As mentioned, I've been fighting with this stream for the last week or so.

 

12:31:41:4782 !SecureClientPipeDirect failed: System.Security.Authentication.AuthenticationException: A call to SSPI failed, see inner exception. ---> System.ComponentModel.Win32Exception: The specified data could not be decrypted
--- End of inner exception stack trace ---
at System.Net.Security.SslState.StartSendAuthResetSignal(ProtocolToken message, AsyncProtocolRequest asyncRequest, Exception exception)
at System.Net.Security.SslState.ProcessReceivedBlob(Byte[] buffer, Int32 count, AsyncProtocolRequest asyncRequest)
at System.Net.Security.SslState.StartReceiveBlob(Byte[] buffer, AsyncProtocolRequest asyncRequest)
at System.Net.Security.SslState.ProcessReceivedBlob(Byte[] buffer, Int32 count, AsyncProtocolRequest asyncRequest)
at System.Net.Security.SslState.StartReceiveBlob(Byte[] buffer, AsyncProtocolRequest asyncRequest)
at System.Net.Security.SslState.ProcessReceivedBlob(Byte[] buffer, Int32 count, AsyncProtocolRequest asyncRequest)
at System.Net.Security.SslState.StartReceiveBlob(Byte[] buffer, AsyncProtocolRequest asyncRequest)
at System.Net.Security.SslState.ProcessReceivedBlob(Byte[] buffer, Int32 count, AsyncProtocolRequest asyncRequest)
at System.Net.Security.SslState.StartReceiveBlob(Byte[] buffer, AsyncProtocolRequest asyncRequest)
at System.Net.Security.SslState.ForceAuthentication(Boolean receiveFirst, Byte[] buffer, AsyncProtocolRequest asyncRequest)
at System.Net.Security.SslState.ProcessAuthentication(LazyAsyncResult lazyResult)
at Fiddler.ClientPipe.SecureClientPipeDirect(X509Certificate2 certServer) in C:\src\Fiddler2\Common\Core\PipeClient.cs:line 16

+ Comment
Eric @ 67.79.7.98 Conclusion: This is what happens if the Private Key in the RSACryptoServiceProvider changes on disk.
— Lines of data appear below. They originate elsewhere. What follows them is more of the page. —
(** What a launch that reached the bus leaves: one row more, which holds the
    policy that was sent. *)
Definition launch_row (spawn : MachineSpawn) (p : SessionHookPolicy) (now : Z) (l : Launch) : Prop :=
  command_id l = ms_command_id spawn ∧ session_id l = fs_session_id (ms_failed spawn) ∧
  registered_session_id l = None ∧ l_policy l = Some (Stores p) ∧ l_created l = now.

Lemma fmap_untouched {A} (g : A → A) (l : list A) : (∀ x, x ∈ l → g x = x) → g <$> l = l.
Proof.
  induction l as [|x l IH]; intros Hg; [done|]. cbn. rewrite Hg by left. f_equal.
  apply IH. intros y Hy. apply Hg. by right.
Qed.

Lemma prepare_fresh c a row now db db' :
  prepare c a row now db = Some db' →
  (∀ l, l ∈ launches db → is_command c l = false ∧ session_id l ≠ fs_session_id row) ∧
  ∃ l, launches db' = launches db ++ [l] ∧ policies db' = policies db ∧ command_id l = c ∧
    session_id l = fs_session_id row ∧ registered_session_id l = None ∧ l_policy l = None ∧
    l_created l = now.
Proof.
  unfold prepare. destruct (existsb _ _) eqn:E; [done|]. intros [= <-]. split; [|by eexists].
  intros l Hl. rewrite <-not_true_iff_false, existsb_exists in E.
  destruct (is_command c l || (session_id l ==s fs_session_id row)) eqn:Ec.
  - exfalso. apply E. exists l. rewrite Ec. split; [by apply list_elem_of_In|done].
  - apply orb_false_iff in Ec as [-> Ec]. split; [done|]. by apply String.eqb_neq in Ec.
Qed.

Lemma launch_sent actor spawn io now db res spec db' :
  launch_durable actor spawn io now db = (res, Some spec, db') →
  (∀ l, l ∈ launches db → session_id l ≠ fs_session_id (ms_failed spawn)) ∧
  ∃ p l, launches db' = launches db ++ [l] ∧ policies db' = policies db ∧ launch_row spawn p now l ∧
    hook_policy spec = Some (mk_hooks (sp_rules p)) ∧ carried_ok (sp_rules p) ∧
    ∀ c, carried_ok c → (∃ h, hook_policy (ms_spec spawn) = Some h ∧ c `prefix_of` hp_rules h) →
      c `prefix_of` sp_rules p.
Proof.
  intros [[? _]|(rules & p & spec2 & db1 & [= <-] & _ & Ha & Hp & Hs)]%launch_durable_cases; [done|].
  apply attach_spec in Ha as (Hc & Hh & Hpre).
  apply prepare_fresh in Hp as [Hfresh (l & Hl & Hpol & L1 & L2 & L3 & L4 & L5)].
  split; [intros x Hx; by apply Hfresh|]. exists p.
  assert (∀ f, (∀ x, x ∈ launches db → f x = x) →
    f <$> launches db1 = launches db ++ [f l]) as Hf.
  { intros f Hx. rewrite Hl, fmap_app. cbn. f_equal. by apply fmap_untouched. }
  assert (launches (record (ms_command_id spawn) p db1) = launches db ++ [set_policy (Some (Stores p)) l]) as Hrec.
  { cbn [record update_where launches]. rewrite Hf; [|intros x Hx; by rewrite (proj1 (Hfresh x Hx))].
    unfold is_command. by rewrite L1, String.eqb_refl. }
  set (l1 := set_policy (Some (Stores p)) l) in *.
  assert (launch_row spawn p now l1) as Hrow by done.
  destruct Hs as [-> |[-> |[e ->]]]; [by exists l1|..]; cbn [delivered delivery_failed update_where launches policies];
    rewrite Hrec, fmap_app, fmap_untouched; try (intros x Hx; by rewrite (proj1 (Hfresh x Hx)));
    eexists; (split_and!; [reflexivity|done| |done..]); by destruct (is_command _ l1 && _).
Qed.

(** A launch adds at most one row, the one of the session it launches. *)
Lemma launch_grows actor spawn io now db res sent db' :
  launch_durable actor spawn io now db = (res, sent, db') →
  policies db' = policies db ∧
  (launches db' = launches db ∨
   ∃ l, launches db' = launches db ++ [l] ∧ session_id l = fs_session_id (ms_failed spawn)).
Proof.
  intros E. destruct sent as [spec|].
  - apply launch_sent in E as (_ & p & l & Hl & Hp & (_ & L2 & _) & _). eauto.
  - apply launch_durable_cases in E as [(_ & _ & [-> |Hp])|(? & ? & ? & ? & ? & _)]; [by auto| |done].
    apply prepare_fresh in Hp as [_ (l & Hl & Hp & _ & L2 & _)]. eauto.
Qed.
Lemma inherited_number c self b m :
  number (max_budget_usd c) → number b → number (max_budget_usd (inherited c self b m)).
Proof.
  intros Hc Hb. unfold inherited. cbn. destruct (max_budget_usd c) as [x|], b as [y|];
    intros z [= <-]; try (by apply Hc); try (by apply Hb).
  apply f64_min_nan. by apply Hb.
Qed.

Lemma inherited_budget c self b m :
  number (max_budget_usd c) → number b →
  at_most (max_budget_usd (inherited c self b m)) (max_budget_usd c) ∧
  at_most (max_budget_usd (inherited c self b m)) b.
Proof.
  intros Hc Hb. unfold inherited. cbn. destruct (max_budget_usd c) as [x|], b as [y|];
    split; intros z [= <-]; eexists; (split; [done|]);
    try (by apply f64_le_refl, Hc); try (by apply f64_le_refl, Hb).
  - by apply (proj1 (f64_min_le _ _)), Hc.
  - by apply (proj2 (f64_min_le _ _)), Hb.
Qed.

Lemma inherited_mode c self b child :
  ∃ m, max_permission_mode (inherited c self b (Some child)) = Some m ∧
    mode_within m child = true ∧
    (∀ x, max_permission_mode c = Some x → mode_within m x = true).
Proof.
  unfold inherited. cbn. destruct (max_permission_mode c) as [x|].
  - exists (stricter x child). split_and!; [done|apply stricter_mode_within|].
    intros ? [= <-]. apply stricter_mode_within.
  - exists child. split_and!; [done|apply within_refl|done].
Qed.
(** C20. No hole: however pages and events of the following kinds reach a store,
    every line of the transcript between the oldest one shown and the newest page
    last merged is held, so that paging back from the oldest one can reach all
    that is missing.  The provisos ([sync_step]): pages are what the server owes
    ([page_contract]); a sequenced live event, and every row of a reconnect page,
    is newer than anything the store was ever sent or lies above a line that is
    shown; when a newest page is merged while an older one is asked for, the line
    that one was asked from is still shown, and a newest page that joins what is
    held does so at or below the previous newest page; the cap is enforced only
    while no older page is asked for.  (A live event below the oldest line shown
    moves that line down past lines that are not held.) *)
Theorem no_hole t0 s o z l :
  rtc sync_step (sync_start t0) s →
  oldest_seq (sy_store s) = Some o → D z l → o ≤ z ≤ sy_top s → z ∈ seqs (sy_store s).
Proof.
  intros Hr Ho HD Hz.
  assert (∃ f, whole_from f s) as [f Hw].
  { revert Hr. apply (rtc_ind_r (λ s, ∃ f, whole_from f s)); [eexists; apply whole_start|].
    intros x y _ Hxy [f Hw]. by eapply whole_step. }
  eapply (wf_held _ _ Hw); [done|]. pose proof (wf_floor _ _ Hw o (oldest_shown _ _ Ho)). lia.
Qed.
End Sync.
When the LSASS.EXE process tries to complete the HTTPS handshake (this is always out-of-process to your application), it finds that the private key is unable to decrypt the data sent by the client, which was encrypted using the original private key. Lesson learned: While it's called a KeyContainer, it can only hold ONE exchange key at a time. If you want multiple keys (e.g. for multiple certificates) you need multiple containers.